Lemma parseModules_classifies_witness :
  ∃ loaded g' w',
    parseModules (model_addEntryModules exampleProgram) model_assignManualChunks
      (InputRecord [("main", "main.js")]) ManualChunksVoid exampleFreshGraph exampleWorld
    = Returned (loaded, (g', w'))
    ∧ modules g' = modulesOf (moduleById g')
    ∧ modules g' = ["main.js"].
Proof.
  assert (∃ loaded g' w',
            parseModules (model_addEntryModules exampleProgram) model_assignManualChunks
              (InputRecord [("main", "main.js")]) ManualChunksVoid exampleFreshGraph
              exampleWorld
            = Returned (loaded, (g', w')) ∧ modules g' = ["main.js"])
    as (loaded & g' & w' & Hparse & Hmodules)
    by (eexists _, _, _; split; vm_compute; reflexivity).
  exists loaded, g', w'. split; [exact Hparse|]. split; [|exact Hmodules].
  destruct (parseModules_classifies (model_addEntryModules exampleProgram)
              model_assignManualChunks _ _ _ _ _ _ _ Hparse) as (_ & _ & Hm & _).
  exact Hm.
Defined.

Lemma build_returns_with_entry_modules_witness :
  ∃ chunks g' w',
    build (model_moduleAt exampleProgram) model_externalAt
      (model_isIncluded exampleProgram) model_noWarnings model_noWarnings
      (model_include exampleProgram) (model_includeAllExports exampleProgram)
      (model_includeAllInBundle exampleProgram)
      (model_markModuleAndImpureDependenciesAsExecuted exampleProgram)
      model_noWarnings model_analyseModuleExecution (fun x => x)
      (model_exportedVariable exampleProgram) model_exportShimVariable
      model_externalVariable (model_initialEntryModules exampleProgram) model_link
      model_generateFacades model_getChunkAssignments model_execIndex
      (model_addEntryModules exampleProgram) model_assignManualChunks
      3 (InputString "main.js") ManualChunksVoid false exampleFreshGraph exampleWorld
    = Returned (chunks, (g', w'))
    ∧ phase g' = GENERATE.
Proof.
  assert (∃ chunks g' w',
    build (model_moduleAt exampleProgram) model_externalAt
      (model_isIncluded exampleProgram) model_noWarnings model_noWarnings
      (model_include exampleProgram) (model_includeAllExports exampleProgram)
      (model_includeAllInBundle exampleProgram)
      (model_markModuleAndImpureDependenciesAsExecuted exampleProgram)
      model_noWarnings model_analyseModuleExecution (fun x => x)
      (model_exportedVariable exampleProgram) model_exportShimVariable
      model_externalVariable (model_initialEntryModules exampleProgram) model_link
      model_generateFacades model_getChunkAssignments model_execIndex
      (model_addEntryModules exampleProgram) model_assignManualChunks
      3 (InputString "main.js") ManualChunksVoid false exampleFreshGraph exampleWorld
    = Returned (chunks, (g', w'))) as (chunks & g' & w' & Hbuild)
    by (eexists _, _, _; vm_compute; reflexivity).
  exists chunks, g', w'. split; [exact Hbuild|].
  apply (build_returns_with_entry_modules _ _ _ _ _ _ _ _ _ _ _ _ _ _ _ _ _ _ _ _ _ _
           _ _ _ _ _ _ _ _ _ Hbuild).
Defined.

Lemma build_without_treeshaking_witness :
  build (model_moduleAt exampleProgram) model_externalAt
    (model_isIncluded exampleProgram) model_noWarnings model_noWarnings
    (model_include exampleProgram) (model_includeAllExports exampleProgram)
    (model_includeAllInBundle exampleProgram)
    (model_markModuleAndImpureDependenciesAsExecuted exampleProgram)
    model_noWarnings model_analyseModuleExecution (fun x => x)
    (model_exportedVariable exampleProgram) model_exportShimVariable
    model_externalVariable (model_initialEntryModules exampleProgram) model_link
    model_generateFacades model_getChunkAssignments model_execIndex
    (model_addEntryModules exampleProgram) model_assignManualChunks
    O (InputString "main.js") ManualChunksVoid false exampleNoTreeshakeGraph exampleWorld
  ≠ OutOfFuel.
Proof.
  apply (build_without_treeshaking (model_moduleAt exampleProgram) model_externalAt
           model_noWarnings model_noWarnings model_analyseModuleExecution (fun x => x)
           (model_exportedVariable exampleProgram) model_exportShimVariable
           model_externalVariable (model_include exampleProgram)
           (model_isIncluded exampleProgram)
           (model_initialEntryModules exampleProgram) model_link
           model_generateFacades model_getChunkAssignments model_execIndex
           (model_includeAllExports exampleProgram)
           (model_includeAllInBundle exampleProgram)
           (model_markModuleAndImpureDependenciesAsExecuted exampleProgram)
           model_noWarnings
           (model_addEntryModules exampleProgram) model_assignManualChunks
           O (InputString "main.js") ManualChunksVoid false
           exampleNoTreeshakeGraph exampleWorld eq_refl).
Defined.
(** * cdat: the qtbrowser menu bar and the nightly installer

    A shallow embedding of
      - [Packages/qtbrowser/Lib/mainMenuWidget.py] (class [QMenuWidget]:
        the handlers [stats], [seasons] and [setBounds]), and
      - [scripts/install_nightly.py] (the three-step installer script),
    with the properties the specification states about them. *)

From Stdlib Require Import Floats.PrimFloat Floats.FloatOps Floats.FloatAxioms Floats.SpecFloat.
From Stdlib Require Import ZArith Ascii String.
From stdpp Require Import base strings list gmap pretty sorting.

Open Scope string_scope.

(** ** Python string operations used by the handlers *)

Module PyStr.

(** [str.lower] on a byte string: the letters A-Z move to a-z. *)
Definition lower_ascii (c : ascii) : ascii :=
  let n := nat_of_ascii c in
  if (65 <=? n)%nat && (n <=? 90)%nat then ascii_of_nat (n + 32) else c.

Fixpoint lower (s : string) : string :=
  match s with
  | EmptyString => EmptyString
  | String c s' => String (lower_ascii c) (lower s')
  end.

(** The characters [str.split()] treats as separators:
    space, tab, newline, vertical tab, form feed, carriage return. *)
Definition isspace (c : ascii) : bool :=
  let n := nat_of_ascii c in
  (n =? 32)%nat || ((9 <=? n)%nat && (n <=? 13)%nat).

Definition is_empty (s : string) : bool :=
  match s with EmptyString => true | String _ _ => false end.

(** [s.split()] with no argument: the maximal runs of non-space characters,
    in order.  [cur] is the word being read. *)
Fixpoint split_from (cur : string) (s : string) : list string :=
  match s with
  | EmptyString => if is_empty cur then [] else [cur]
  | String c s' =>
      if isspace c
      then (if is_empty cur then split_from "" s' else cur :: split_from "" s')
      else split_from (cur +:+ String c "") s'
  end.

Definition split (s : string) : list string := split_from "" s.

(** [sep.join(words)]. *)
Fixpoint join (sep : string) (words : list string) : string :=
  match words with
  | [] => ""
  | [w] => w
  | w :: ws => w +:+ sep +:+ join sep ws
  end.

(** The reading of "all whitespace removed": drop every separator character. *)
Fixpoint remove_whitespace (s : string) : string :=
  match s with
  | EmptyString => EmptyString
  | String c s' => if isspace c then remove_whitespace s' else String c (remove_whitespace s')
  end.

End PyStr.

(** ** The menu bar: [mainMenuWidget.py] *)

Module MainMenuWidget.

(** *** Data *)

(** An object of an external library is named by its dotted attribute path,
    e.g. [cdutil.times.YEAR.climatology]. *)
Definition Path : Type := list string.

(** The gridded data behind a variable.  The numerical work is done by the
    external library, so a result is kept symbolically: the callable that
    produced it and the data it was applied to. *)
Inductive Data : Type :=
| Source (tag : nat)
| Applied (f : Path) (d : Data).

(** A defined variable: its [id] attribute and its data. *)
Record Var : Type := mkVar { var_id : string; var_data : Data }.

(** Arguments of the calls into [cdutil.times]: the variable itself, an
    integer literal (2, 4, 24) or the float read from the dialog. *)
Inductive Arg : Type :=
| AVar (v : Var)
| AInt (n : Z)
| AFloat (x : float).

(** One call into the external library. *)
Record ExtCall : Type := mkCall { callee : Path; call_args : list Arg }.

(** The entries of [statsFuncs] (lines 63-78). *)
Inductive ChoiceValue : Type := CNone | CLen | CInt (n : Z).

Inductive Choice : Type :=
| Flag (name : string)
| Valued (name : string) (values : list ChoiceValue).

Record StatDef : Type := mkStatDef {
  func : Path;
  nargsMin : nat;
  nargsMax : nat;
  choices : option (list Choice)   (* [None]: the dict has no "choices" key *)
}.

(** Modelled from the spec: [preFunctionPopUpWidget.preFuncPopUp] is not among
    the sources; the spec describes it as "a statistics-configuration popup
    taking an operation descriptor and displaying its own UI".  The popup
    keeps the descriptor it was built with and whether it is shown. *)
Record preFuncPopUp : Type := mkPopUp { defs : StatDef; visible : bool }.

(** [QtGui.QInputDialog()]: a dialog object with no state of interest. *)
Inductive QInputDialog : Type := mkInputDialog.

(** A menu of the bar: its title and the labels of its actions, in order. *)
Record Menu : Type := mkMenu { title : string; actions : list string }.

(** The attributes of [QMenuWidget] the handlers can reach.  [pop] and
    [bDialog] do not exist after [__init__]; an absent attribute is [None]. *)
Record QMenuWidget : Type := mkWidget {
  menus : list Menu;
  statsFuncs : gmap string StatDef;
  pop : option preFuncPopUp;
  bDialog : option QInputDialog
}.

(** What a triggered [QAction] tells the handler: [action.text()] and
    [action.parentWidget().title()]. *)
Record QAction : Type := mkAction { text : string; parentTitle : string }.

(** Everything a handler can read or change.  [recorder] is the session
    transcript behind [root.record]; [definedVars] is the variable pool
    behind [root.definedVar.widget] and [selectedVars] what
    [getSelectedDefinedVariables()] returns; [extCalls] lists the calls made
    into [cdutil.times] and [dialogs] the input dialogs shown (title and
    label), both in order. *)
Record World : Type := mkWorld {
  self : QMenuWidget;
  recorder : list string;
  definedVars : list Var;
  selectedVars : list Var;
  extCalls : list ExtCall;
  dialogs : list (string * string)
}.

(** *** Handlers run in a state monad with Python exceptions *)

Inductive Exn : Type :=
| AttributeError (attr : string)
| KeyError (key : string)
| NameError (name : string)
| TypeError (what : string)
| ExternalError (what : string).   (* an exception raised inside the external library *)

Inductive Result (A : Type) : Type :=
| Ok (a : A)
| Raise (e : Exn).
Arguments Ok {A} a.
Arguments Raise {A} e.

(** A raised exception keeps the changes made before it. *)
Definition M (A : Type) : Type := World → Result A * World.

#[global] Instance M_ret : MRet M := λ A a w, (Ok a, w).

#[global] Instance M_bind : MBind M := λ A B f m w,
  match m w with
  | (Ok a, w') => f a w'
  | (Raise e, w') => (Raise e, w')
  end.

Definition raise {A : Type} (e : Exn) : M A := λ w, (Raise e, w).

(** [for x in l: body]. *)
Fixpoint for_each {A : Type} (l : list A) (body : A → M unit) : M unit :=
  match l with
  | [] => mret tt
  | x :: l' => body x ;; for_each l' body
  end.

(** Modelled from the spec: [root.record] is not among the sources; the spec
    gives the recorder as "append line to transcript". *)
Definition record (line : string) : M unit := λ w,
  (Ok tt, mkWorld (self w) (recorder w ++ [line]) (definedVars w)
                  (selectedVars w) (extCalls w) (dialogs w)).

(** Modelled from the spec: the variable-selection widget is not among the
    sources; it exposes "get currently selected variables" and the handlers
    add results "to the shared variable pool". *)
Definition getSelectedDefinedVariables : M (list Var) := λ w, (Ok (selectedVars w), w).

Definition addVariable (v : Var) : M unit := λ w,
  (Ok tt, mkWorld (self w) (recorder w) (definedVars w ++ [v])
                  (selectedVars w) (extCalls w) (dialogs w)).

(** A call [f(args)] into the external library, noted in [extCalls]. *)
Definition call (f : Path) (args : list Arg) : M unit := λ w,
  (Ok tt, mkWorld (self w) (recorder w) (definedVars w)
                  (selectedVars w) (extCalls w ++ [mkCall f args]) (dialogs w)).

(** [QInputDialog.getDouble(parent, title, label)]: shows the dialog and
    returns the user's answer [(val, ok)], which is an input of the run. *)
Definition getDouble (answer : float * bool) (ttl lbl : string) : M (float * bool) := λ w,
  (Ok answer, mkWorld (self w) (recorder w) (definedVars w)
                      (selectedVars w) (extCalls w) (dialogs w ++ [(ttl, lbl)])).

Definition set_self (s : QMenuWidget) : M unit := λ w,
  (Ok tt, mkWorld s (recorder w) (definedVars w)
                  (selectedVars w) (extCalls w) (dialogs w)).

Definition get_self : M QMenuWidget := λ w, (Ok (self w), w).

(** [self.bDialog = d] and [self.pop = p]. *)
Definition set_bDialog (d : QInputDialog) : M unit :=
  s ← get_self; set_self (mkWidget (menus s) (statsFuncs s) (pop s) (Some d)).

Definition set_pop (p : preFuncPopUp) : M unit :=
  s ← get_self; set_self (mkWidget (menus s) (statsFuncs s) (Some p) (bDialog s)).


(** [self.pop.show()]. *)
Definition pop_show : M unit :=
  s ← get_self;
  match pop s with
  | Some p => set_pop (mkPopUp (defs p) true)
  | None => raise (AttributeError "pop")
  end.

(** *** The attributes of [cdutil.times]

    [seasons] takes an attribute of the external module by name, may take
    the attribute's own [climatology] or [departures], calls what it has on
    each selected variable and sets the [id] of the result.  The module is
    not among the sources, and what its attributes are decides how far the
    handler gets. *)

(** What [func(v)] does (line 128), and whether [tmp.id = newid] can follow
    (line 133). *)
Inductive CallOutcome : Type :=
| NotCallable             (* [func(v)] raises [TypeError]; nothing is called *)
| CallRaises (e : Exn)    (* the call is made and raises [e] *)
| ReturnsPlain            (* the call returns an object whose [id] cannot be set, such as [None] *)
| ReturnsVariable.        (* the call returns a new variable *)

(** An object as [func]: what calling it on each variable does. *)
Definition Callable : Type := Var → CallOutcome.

□ □ □ □ □

WHAT YOU HAVE TO DO: Find the word "Fixpoint" in the entries. Copy each line that holds it.

THE ANSWER:
Fixpoint lower (s : string) : string :=
Fixpoint split_from (cur : string) (s : string) : list string :=
Fixpoint join (sep : string) (words : list string) : string :=
Fixpoint remove_whitespace (s : string) : string :=
Fixpoint for_each {A : Type} (l : list A) (body : A → M unit) : M unit :=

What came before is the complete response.